On December 15th, 1993, New England Golf Trust sold one of the residential parcels, lot 5, to Resolution Properties, controlled by Louis Minicucci (“Mr. Minicucci”). Peter Wojtkun guided the drafting of the easement agreement for lot 5. The easement agreement for lot 5 explicitly granted New England Golf Trust a non-exclusive right to pass and repass over lot 5 to access the 1st hole fairway from the 1st tee. The court found that, notwithstanding the claim that the easement agreement language for lot 5 granted passage rights to New England Golf Trust, Mr. Minicucci, a long time friend of Peter Wojtkun, understood when his entity purchased lot 5 that golf use far more intensive than occasional passage would take place on the rear portion of the land he was buying subject to the recorded easement.

Plaintiff, Susan Wojtkun, purchased the Locus, Lot 2, in 1999 subject to the terms of the easement. Susan Wojtkun and Peter Wojtkun resided together at the Locus throughout. [Note 4] Defendants purchased the golf course property in 2010, after further loan difficulties led to a non-consensual transfer from Peter Wojtkun’s control. After Defendants took title to the golf course, Peter Wojtkun lodged various complaints with the Town of Georgetown about the manner of the operations of the golf course. Peter Wojtkun was sued by the Defendants for a deficiency on a 1.7 million dollar promissory note that he personally guaranteed.
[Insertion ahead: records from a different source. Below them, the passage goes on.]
Lemma set_first n t : 0 < n -> set_at (make_bytes n) 0 (msg_header t) = Ok (msg_header t :: make_bytes (n - 1)).
Proof.
  intros Hn. unfold make_bytes. assert (Z.to_nat n = S (Z.to_nat (n - 1))) as -> by lia. done.
Qed.

Lemma write_conn_id t n connId :
  8 <= n -> on_slice (msg_header t :: make_bytes n) HeaderSize (fun b => PutUint64 b connId)
  = Ok (conn_header t connId ++ make_bytes (n - 8), 8).
Proof.
  intros Hn. rewrite (on_slice_app [msg_header t] (make_bytes n) HeaderSize _ (le_bytes 8 connId ++ make_bytes (n - 8)) 8);
    [done | done|]. rewrite PutUint64_spec by (unfold make_bytes; rewrite length_replicate; lia).
  unfold make_bytes. rewrite drop_replicate. do 4 f_equal. lia.
Qed.

Lemma copy_key (l : bytes) n i (k : PubKey) :
  i = len l -> 32 <= n -> copy_at (l ++ make_bytes n) i (pub_bytes k) = Ok ((l ++ pub_bytes k) ++ make_bytes (n - 32)).
Proof.
  intros Hi Hn. pose proof (pub_bytes_length k) as Hk. unfold PubKeySize in Hk.
  rewrite copy_at_app by (done || (unfold make_bytes; rewrite length_replicate; lia)).
  rewrite <- app_assoc. unfold make_bytes. rewrite drop_replicate. do 4 f_equal. lia.
Qed.

Lemma key_at_mid (l1 l2 : bytes) (k : PubKey) l i :
  l = l1 ++ pub_bytes k ++ l2 -> i = len l1 -> key_at l i = Ok (inr k).
Proof.
  intros -> ->. unfold key_at. rewrite (slice_mid l1 (pub_bytes k) l2) by (done || rewrite pub_bytes_length; done).
  cbn [mbind go_bind]. by rewrite new_pub_key_bytes.
Qed.

(** The connection id of a handshake: the first bytes of the ephemeral key. *)
Definition key_conn_id (k : PubKey) : Z := le_value (take 8 (pub_bytes k)).

Lemma key_conn_id_spec (k : PubKey) l : Uint64 (pub_bytes k ++ l) = Ok (key_conn_id k).
Proof.
  pose proof (pub_bytes_length k) as Hk. unfold PubKeySize in Hk. unfold key_conn_id.
  rewrite Uint64_spec; rewrite ?take_app_le by lia; [done | rewrite length_app; lia | apply Forall_take, pub_bytes_u8].
Qed.

(** *** The messages *)

Definition init_rcv_header (connId : Z) (ep id : PubKey) : bytes := (conn_header InitRcv connId ++ pub_bytes ep) ++ pub_bytes id.
Definition init_crypto_snd_header (ep id : PubKey) : bytes := ([msg_header InitCryptoSnd] ++ pub_bytes ep) ++ pub_bytes id.
Definition init_crypto_rcv_header (connId : Z) (ep : PubKey) : bytes := conn_header InitCryptoRcv connId ++ pub_bytes ep.

Lemma make_bytes_0 n : n <= 0 -> make_bytes n = [].
Proof. intros. unfold make_bytes. by replace (Z.to_nat n) with 0%nat by lia. Qed.

Lemma encryptData_spec connId isSender secret sn e d :
  len secret = 32 -> 8 <= len d ->
  encryptData connId isSender (Some secret) sn e d
  = Ok (inr (packet_bytes sn e isSender secret (conn_header Data connId) d)).
Proof.
  intros Hk Hd. unfold encryptData. rewrite set_first by (vm_compute; done). cbn [mbind go_bind].
  rewrite write_conn_id by (vm_compute; discriminate). cbn [mbind go_bind]. rewrite make_bytes_0, app_nil_r by (vm_compute; discriminate).
  by apply chainedEncrypt_spec.
Qed.

Lemma encryptInitRcv_spec connId (id epRcv : PubKey) (prv : PrvKey) secret sn d :
  ecdh prv epRcv = inr secret -> 8 <= len d ->
  encryptInitRcv connId (Some id) (Some epRcv) (Some prv) sn d
  = Ok (inr (packet_bytes sn 0 false secret (init_rcv_header connId (public_key prv) id) d)).
Proof.
  intros Hs Hd. unfold encryptInitRcv. rewrite set_first by (vm_compute; done). cbn [mbind go_bind].
  rewrite write_conn_id by (vm_compute; discriminate). cbn [mbind go_bind].
  rewrite copy_key by (by rewrite ?conn_header_length; vm_compute). cbn [mbind go_bind].
  pose proof (pub_bytes_length (public_key prv)) as Hp.
  rewrite copy_key; [|rewrite length_app, Nat2Z.inj_add, conn_header_length, Hp; done | vm_compute; discriminate].
  cbn [mbind go_bind]. rewrite make_bytes_0, app_nil_r by (vm_compute; discriminate). rewrite Hs.
  apply chainedEncrypt_spec; [by eapply ecdh_length | done].
Qed.

Lemma encryptInitCryptoRcv_spec connId (epRcv : PubKey) (prv : PrvKey) secret sn d :
  ecdh prv epRcv = inr secret -> 8 <= len d ->
  encryptInitCryptoRcv connId (Some epRcv) (Some prv) sn d
  = Ok (inr (packet_bytes sn 0 false secret (init_crypto_rcv_header connId (public_key prv)) d)).
Proof.
  intros Hs Hd. unfold encryptInitCryptoRcv. rewrite set_first by (vm_compute; done). cbn [mbind go_bind].
  rewrite write_conn_id by (vm_compute; discriminate). cbn [mbind go_bind].
  rewrite copy_key by (by rewrite ?conn_header_length; vm_compute). cbn [mbind go_bind].
  rewrite make_bytes_0, app_nil_r by (vm_compute; discriminate). rewrite Hs.
  apply chainedEncrypt_spec; [by eapply ecdh_length | done].
Qed.

(** The first message is padded to the MTU. *)
Definition padded (fillLen : Z) (d : bytes) : bytes := le_bytes 2 fillLen ++ make_bytes fillLen ++ d.

Definition fill_len (mtu : Z) (d : bytes) : Z :=
  mtu - (MinInitCryptoSndSizeHdr + FooterDataSize + MsgInitFillLenSize + len d).

Lemma padded_length fillLen d : 0 <= fillLen -> len (padded fillLen d) = 2 + fillLen + len d.
Proof. intros. unfold padded, make_bytes. rewrite !length_app, length_le_bytes, length_replicate. lia. Qed.

Lemma encryptInitCryptoSnd_spec (idRcv id : PubKey) (prv : PrvKey) secret sn mtu d :
  ecdh prv idRcv = inr secret -> 8 <= len d -> 0 <= fill_len mtu d < 2 ^ 16 ->
  encryptInitCryptoSnd (Some idRcv) (Some id) (Some prv) sn mtu d
  = Ok (inr (key_conn_id (public_key prv),
             packet_bytes sn 0 true secret (init_crypto_snd_header (public_key prv) id) (padded (fill_len mtu d) d))).
Proof.
  intros Hs Hd Hf. unfold encryptInitCryptoSnd. rewrite set_first by (vm_compute; done). cbn [mbind go_bind].
  pose proof (pub_bytes_length (public_key prv)) as Hp.
  assert (forall n, msg_header InitCryptoSnd :: make_bytes n = [msg_header InitCryptoSnd] ++ make_bytes n) as E by done. rewrite E.
  rewrite copy_key by (by vm_compute). cbn [mbind go_bind].
  rewrite copy_key; [|rewrite length_app, Nat2Z.inj_add, Hp; done | vm_compute; discriminate]. cbn [mbind go_bind].
  rewrite make_bytes_0, app_nil_r by (vm_compute; discriminate).
  fold (init_crypto_snd_header (public_key prv) id) (fill_len mtu d). set (fl := fill_len mtu d) in *.
  rewrite decide_False by lia. rewrite PutUint16_spec by (unfold make_bytes, MsgInitFillLenSize; rewrite length_replicate; lia).
  cbn [mbind go_bind]. assert (u16 fl = fl) as -> by (apply Z.mod_small; done).
  assert (copy_at (le_bytes 2 fl ++ drop 2 (make_bytes (len d + MsgInitFillLenSize + fl))) (2 + fl) d = Ok (padded fl d)) as ->.
  { assert (le_bytes 2 fl ++ drop 2 (make_bytes (len d + MsgInitFillLenSize + fl))
      = (le_bytes 2 fl ++ make_bytes fl) ++ make_bytes (len d)) as ->.
    { rewrite <- app_assoc. f_equal. unfold make_bytes, MsgInitFillLenSize. rewrite drop_replicate, <- replicate_add. f_equal. lia. }
    rewrite copy_at_app; [|rewrite length_app, length_le_bytes; unfold make_bytes; rewrite length_replicate; lia
      | unfold make_bytes; rewrite length_replicate; lia].
    unfold padded. rewrite <- app_assoc. do 3 f_equal. rewrite drop_ge, app_nil_r; [done|].
    unfold make_bytes. rewrite length_replicate. lia. }
  cbn [mbind go_bind]. rewrite Hs. rewrite chainedEncrypt_spec;
    [|by eapply ecdh_length | rewrite padded_length; lia].
  cbn [mbind go_bind]. unfold init_crypto_snd_header. rewrite <- app_assoc.
  rewrite slice_from_app by done. cbn [mbind go_bind]. rewrite key_conn_id_spec. done.
Qed.
(** The lengths of the headers. *)
Lemma init_rcv_header_length connId (ep id : PubKey) : len (init_rcv_header connId ep id) = MinInitRcvSizeHdr.
Proof. unfold init_rcv_header. rewrite !length_app, !Nat2Z.inj_add, conn_header_length, !pub_bytes_length. done. Qed.

Lemma init_crypto_snd_header_length (ep id : PubKey) : len (init_crypto_snd_header ep id) = MinInitCryptoSndSizeHdr.
Proof. unfold init_crypto_snd_header. rewrite !length_app, !Nat2Z.inj_add, !pub_bytes_length. done. Qed.

Lemma init_crypto_rcv_header_length connId (ep : PubKey) : len (init_crypto_rcv_header connId ep) = MinInitCryptoRcvSizeHdr.
Proof. unfold init_crypto_rcv_header. rewrite !length_app, !Nat2Z.inj_add, conn_header_length, pub_bytes_length. done. Qed.

(** The unencrypted first message: type, the two keys, and zeros up to the MTU. *)
Definition init_snd_bytes (ep id : PubKey) (mtu : Z) : bytes :=
  (([msg_header InitSnd] ++ pub_bytes ep) ++ pub_bytes id) ++ make_bytes (mtu - 65).

Lemma init_snd_bytes_length (ep id : PubKey) mtu : MinInitCryptoSndSizeHdr <= mtu -> len (init_snd_bytes ep id mtu) = mtu.
Proof.
  intros Hm. pose proof (pub_bytes_length ep). pose proof (pub_bytes_length id).
  unfold init_snd_bytes, make_bytes, MinInitCryptoSndSizeHdr, HeaderSize, PubKeySize in *.
  rewrite !length_app, length_replicate. simpl. lia.
Qed.

Lemma encryptInitSnd_spec (ep id : PubKey) mtu :
  MinInitCryptoSndSizeHdr <= mtu ->
  encryptInitSnd (Some id) (Some ep) mtu = Ok (key_conn_id ep, init_snd_bytes ep id mtu).
Proof.
  intros Hm. pose proof (pub_bytes_length ep) as He. unfold MinInitCryptoSndSizeHdr, HeaderSize, PubKeySize in *.
  unfold encryptInitSnd. rewrite set_first by lia. cbn [mbind go_bind].
  assert (forall n, msg_header InitSnd :: make_bytes n = [msg_header InitSnd] ++ make_bytes n) as E by done. rewrite E.
  rewrite copy_key by (done || lia). cbn [mbind go_bind].
  rewrite copy_key by (rewrite ?length_app, ?Nat2Z.inj_add, ?He; (done || lia)). cbn [mbind go_bind].
  replace (mtu - 1 - 32 - 32) with (mtu - 65) by lia. fold (init_snd_bytes ep id mtu).
  assert (slice_from (init_snd_bytes ep id mtu) HeaderSize = Ok (pub_bytes ep ++ pub_bytes id ++ make_bytes (mtu - 65))) as ->.
  { unfold init_snd_bytes. rewrite <- !app_assoc. by apply slice_from_app. }
  cbn [mbind go_bind]. by rewrite key_conn_id_spec.
Qed.

Lemma decryptInitSnd_spec (ep id : PubKey) mtu :
  MinInitCryptoSndSizeHdr <= mtu -> decryptInitSnd (init_snd_bytes ep id mtu) mtu = Ok (inr (id, ep)).
Proof.
  intros Hm. pose proof (pub_bytes_length ep) as He. pose proof (init_snd_bytes_length ep id mtu Hm) as Hl.
  unfold decryptInitSnd. rewrite decide_False by lia.
  assert (init_snd_bytes ep id mtu = [msg_header InitSnd] ++ pub_bytes ep ++ pub_bytes id ++ make_bytes (mtu - 65)) as Eb
    by (unfold init_snd_bytes; by rewrite <- !app_assoc).
  rewrite (key_at_mid [msg_header InitSnd] (pub_bytes id ++ make_bytes (mtu - 65)) ep _ HeaderSize); [|exact Eb | done].
  cbn [mbind go_bind].
  rewrite (key_at_mid ([msg_header InitSnd] ++ pub_bytes ep) (make_bytes (mtu - 65)) id);
    [done | by rewrite Eb, <- app_assoc | rewrite length_app, Nat2Z.inj_add, He; done].
Qed.

(** Reading back the encrypted messages. *)
Lemma decryptInitRcv_spec connId (id ep : PubKey) (prv : PrvKey) secret sn d rest :
  ecdh prv ep = inr secret -> len secret = 32 -> 8 <= len d -> is_u48 sn ->
  decryptInitRcv (packet_bytes sn 0 false secret (init_rcv_header connId ep id) d) rest prv
  = Ok (inr (secret, id, ep, mkMessage sn 0 d)).
Proof.
  intros Hs Hk Hd Hsn. unfold decryptInitRcv. pose proof (init_rcv_header_length connId ep id) as Hh.
  pose proof (pub_bytes_length ep) as He. rewrite decide_False by (rewrite packet_length; lia).
  unfold packet_bytes. set (sealed := sealed_bytes _ _ _ _ _ _). set (tl := sn_bytes sn secret sealed ++ sealed).
  rewrite (key_at_mid (conn_header InitRcv connId) (pub_bytes id ++ tl) ep _ (HeaderSize + ConnIdSize));
    [|unfold init_rcv_header; by rewrite <- !app_assoc | by rewrite conn_header_length]. cbn [mbind go_bind].
  rewrite (key_at_mid (conn_header InitRcv connId ++ pub_bytes ep) tl id);
    [|unfold init_rcv_header; by rewrite <- !app_assoc
     |rewrite length_app, Nat2Z.inj_add, conn_header_length, He; done]. cbn [mbind go_bind].
  rewrite Hs. unfold tl, sealed. fold (packet_bytes sn 0 false secret (init_rcv_header connId ep id) d).
  by rewrite (decrypt_tail_spec sn 0 0 false).
Qed.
After Defendants acquired title to the golf course and took over the golf operation, Peter Wojtkun deliberately entered the 11th tee box, located on the easement area of Lot 2, and sprayed herbicide in and around the tee box. This action resulted in the destruction of part of the grass on the tee box. On another occasion after Defendants took title to the golf course, Peter Wojtkun drove a motor vehicle over the easement area, causing damage. The court concluded that these episodes violated the easement rights enjoyed by Defendants, and issued a prospective injunction against future actions which would injure the easement area and impair its use for the purposes established by the record easements.

Grounds for Requiring a Party to Pay Attorneys Fees and Costs Under G. L. c. 231, §6F

G. L. c. 231, §6F provides that where a party’s claims are found to be “wholly insubstantial, frivolous and not advanced in good faith . . . the court shall award to each party against whom such claims were asserted an amount representing the reasonable counsel fees and other costs and expenses incurred in defending against such claims.” G. L. c. 231, §6F imposes responsibility for these fees and costs on “[a]ny party who was represented by counsel during most or all of the proceeding.” The provision can apply to “claims, defenses, setoffs, or counterclaims, whether of a factual, legal, or mixed nature” put forward by the party.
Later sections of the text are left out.